Your answer should be one number: how many lines below hold the word "spawns".
*** Opening of Given data ***
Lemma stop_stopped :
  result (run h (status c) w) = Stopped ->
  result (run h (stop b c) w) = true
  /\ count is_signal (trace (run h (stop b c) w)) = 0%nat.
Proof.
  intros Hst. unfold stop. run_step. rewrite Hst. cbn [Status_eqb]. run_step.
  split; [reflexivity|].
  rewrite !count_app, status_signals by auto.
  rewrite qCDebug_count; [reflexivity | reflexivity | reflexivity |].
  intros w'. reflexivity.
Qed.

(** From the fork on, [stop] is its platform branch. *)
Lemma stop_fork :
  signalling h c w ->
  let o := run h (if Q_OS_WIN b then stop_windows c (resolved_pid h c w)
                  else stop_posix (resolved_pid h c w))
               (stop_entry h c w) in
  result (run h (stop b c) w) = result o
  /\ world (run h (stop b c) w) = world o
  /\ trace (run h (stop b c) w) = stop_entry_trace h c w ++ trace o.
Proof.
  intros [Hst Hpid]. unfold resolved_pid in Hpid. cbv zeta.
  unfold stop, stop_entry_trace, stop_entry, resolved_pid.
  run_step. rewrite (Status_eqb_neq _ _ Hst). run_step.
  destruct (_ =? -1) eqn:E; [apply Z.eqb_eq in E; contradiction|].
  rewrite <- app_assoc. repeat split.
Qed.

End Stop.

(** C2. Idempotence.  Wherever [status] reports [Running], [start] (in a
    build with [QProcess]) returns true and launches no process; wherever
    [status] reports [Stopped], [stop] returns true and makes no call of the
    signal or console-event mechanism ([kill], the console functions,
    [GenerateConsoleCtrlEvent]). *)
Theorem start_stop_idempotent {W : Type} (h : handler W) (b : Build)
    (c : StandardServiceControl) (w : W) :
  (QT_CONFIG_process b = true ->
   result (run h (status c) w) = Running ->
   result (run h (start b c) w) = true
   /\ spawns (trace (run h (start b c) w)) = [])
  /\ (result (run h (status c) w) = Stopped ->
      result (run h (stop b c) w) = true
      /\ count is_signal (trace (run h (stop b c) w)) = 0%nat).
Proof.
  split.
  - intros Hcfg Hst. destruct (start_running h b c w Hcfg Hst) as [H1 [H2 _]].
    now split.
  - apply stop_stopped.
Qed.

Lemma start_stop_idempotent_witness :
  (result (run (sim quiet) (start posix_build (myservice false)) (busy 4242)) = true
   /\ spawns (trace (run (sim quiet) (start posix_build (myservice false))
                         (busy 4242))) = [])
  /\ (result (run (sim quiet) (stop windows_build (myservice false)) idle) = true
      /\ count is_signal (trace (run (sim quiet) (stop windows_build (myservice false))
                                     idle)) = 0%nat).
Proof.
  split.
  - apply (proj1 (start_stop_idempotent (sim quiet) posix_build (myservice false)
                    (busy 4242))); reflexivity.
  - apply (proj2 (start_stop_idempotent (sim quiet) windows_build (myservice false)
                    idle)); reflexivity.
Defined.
*** Close of Given data ***
*** Opening of Given data ***
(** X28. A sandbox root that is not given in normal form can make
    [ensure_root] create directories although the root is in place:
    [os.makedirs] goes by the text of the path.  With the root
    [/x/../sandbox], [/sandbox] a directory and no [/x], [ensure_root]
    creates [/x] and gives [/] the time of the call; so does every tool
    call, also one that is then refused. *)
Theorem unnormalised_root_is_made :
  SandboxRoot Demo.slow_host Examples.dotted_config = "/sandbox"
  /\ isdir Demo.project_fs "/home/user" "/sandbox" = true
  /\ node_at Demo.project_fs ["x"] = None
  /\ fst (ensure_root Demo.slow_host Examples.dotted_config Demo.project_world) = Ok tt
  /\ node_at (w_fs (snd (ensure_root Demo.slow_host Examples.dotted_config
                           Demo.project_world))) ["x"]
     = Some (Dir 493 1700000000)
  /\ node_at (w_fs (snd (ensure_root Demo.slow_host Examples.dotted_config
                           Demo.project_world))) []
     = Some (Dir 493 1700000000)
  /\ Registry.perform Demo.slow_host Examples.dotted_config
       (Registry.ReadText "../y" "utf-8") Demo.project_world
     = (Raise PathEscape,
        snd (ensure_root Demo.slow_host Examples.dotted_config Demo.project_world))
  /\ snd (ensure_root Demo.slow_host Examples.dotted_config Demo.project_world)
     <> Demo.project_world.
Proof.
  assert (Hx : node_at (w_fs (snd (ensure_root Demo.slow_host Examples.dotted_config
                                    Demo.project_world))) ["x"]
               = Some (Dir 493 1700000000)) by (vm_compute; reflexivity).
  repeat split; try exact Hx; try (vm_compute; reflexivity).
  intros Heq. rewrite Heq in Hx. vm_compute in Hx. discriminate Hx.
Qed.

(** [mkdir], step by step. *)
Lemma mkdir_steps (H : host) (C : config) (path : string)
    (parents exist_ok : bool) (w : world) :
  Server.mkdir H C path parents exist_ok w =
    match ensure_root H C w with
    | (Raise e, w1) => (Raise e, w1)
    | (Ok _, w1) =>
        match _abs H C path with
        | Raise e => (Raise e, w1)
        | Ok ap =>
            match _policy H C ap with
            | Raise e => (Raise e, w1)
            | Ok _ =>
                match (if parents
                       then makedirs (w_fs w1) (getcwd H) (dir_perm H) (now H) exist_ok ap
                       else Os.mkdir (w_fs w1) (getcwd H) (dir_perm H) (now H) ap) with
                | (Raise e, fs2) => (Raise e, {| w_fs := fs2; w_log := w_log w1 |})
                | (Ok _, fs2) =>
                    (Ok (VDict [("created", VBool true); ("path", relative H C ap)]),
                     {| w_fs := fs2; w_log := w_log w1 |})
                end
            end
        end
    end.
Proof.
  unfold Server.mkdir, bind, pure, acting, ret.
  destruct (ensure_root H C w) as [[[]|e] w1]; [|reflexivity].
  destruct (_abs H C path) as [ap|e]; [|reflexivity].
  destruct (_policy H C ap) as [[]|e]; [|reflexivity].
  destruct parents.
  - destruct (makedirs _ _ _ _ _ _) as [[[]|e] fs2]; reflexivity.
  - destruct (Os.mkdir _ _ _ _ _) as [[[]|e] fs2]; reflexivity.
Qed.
*** Close of Given data ***
Response -
2